[Stored data entries]
<<<<
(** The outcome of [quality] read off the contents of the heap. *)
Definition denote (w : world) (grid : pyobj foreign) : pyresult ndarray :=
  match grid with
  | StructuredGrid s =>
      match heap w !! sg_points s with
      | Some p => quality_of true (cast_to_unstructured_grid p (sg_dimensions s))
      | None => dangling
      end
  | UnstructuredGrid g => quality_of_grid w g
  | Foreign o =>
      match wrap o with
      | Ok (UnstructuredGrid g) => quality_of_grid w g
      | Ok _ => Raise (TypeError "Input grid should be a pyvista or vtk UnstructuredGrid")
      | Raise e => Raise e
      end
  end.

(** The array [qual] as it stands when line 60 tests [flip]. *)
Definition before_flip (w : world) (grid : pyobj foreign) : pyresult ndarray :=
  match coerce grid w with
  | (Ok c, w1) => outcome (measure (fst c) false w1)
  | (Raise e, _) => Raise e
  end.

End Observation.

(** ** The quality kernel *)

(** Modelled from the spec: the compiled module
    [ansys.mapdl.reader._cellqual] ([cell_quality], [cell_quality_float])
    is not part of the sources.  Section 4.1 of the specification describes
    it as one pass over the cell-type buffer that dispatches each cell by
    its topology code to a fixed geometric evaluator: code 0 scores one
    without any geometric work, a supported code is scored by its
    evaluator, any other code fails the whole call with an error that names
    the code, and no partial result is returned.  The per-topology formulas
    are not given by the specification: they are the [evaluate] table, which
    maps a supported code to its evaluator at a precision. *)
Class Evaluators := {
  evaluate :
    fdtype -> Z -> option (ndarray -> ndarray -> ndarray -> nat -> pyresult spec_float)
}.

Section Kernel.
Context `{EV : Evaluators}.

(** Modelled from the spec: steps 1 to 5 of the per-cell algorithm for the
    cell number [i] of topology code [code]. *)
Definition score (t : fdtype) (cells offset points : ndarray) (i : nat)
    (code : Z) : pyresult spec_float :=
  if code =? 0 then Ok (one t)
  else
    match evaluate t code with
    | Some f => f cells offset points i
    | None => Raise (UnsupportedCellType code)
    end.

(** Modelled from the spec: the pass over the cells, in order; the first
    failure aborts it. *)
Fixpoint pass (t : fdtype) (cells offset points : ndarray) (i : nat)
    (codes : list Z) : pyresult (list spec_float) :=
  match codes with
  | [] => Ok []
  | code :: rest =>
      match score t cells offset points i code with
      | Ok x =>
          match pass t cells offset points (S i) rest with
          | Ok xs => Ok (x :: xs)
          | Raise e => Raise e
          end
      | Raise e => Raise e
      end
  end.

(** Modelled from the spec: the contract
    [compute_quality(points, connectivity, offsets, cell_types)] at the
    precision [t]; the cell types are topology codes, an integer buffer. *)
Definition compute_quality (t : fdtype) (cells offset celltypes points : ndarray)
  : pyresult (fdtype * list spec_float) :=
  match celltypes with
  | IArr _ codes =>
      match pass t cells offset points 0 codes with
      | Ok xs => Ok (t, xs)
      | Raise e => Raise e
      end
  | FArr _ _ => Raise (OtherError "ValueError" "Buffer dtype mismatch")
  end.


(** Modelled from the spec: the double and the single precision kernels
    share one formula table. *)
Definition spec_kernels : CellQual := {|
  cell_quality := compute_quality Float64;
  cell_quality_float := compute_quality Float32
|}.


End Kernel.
>>>>
Line by line, set the records above down again exactly.

[Result for this task]:
(** The outcome of [quality] read off the contents of the heap. *)
Definition denote (w : world) (grid : pyobj foreign) : pyresult ndarray :=
  match grid with
  | StructuredGrid s =>
      match heap w !! sg_points s with
      | Some p => quality_of true (cast_to_unstructured_grid p (sg_dimensions s))
      | None => dangling
      end
  | UnstructuredGrid g => quality_of_grid w g
  | Foreign o =>
      match wrap o with
      | Ok (UnstructuredGrid g) => quality_of_grid w g
      | Ok _ => Raise (TypeError "Input grid should be a pyvista or vtk UnstructuredGrid")
      | Raise e => Raise e
      end
  end.

(** The array [qual] as it stands when line 60 tests [flip]. *)
Definition before_flip (w : world) (grid : pyobj foreign) : pyresult ndarray :=
  match coerce grid w with
  | (Ok c, w1) => outcome (measure (fst c) false w1)
  | (Raise e, _) => Raise e
  end.

End Observation.

(** ** The quality kernel *)

(** Modelled from the spec: the compiled module
    [ansys.mapdl.reader._cellqual] ([cell_quality], [cell_quality_float])
    is not part of the sources.  Section 4.1 of the specification describes
    it as one pass over the cell-type buffer that dispatches each cell by
    its topology code to a fixed geometric evaluator: code 0 scores one
    without any geometric work, a supported code is scored by its
    evaluator, any other code fails the whole call with an error that names
    the code, and no partial result is returned.  The per-topology formulas
    are not given by the specification: they are the [evaluate] table, which
    maps a supported code to its evaluator at a precision. *)
Class Evaluators := {
  evaluate :
    fdtype -> Z -> option (ndarray -> ndarray -> ndarray -> nat -> pyresult spec_float)
}.

Section Kernel.
Context `{EV : Evaluators}.

(** Modelled from the spec: steps 1 to 5 of the per-cell algorithm for the
    cell number [i] of topology code [code]. *)
Definition score (t : fdtype) (cells offset points : ndarray) (i : nat)
    (code : Z) : pyresult spec_float :=
  if code =? 0 then Ok (one t)
  else
    match evaluate t code with
    | Some f => f cells offset points i
    | None => Raise (UnsupportedCellType code)
    end.

(** Modelled from the spec: the pass over the cells, in order; the first
    failure aborts it. *)
Fixpoint pass (t : fdtype) (cells offset points : ndarray) (i : nat)
    (codes : list Z) : pyresult (list spec_float) :=
  match codes with
  | [] => Ok []
  | code :: rest =>
      match score t cells offset points i code with
      | Ok x =>
          match pass t cells offset points (S i) rest with
          | Ok xs => Ok (x :: xs)
          | Raise e => Raise e
          end
      | Raise e => Raise e
      end
  end.

(** Modelled from the spec: the contract
    [compute_quality(points, connectivity, offsets, cell_types)] at the
    precision [t]; the cell types are topology codes, an integer buffer. *)
Definition compute_quality (t : fdtype) (cells offset celltypes points : ndarray)
  : pyresult (fdtype * list spec_float) :=
  match celltypes with
  | IArr _ codes =>
      match pass t cells offset points 0 codes with
      | Ok xs => Ok (t, xs)
      | Raise e => Raise e
      end
  | FArr _ _ => Raise (OtherError "ValueError" "Buffer dtype mismatch")
  end.


(** Modelled from the spec: the double and the single precision kernels
    share one formula table. *)
Definition spec_kernels : CellQual := {|
  cell_quality := compute_quality Float64;
  cell_quality_float := compute_quality Float32
|}.


End Kernel.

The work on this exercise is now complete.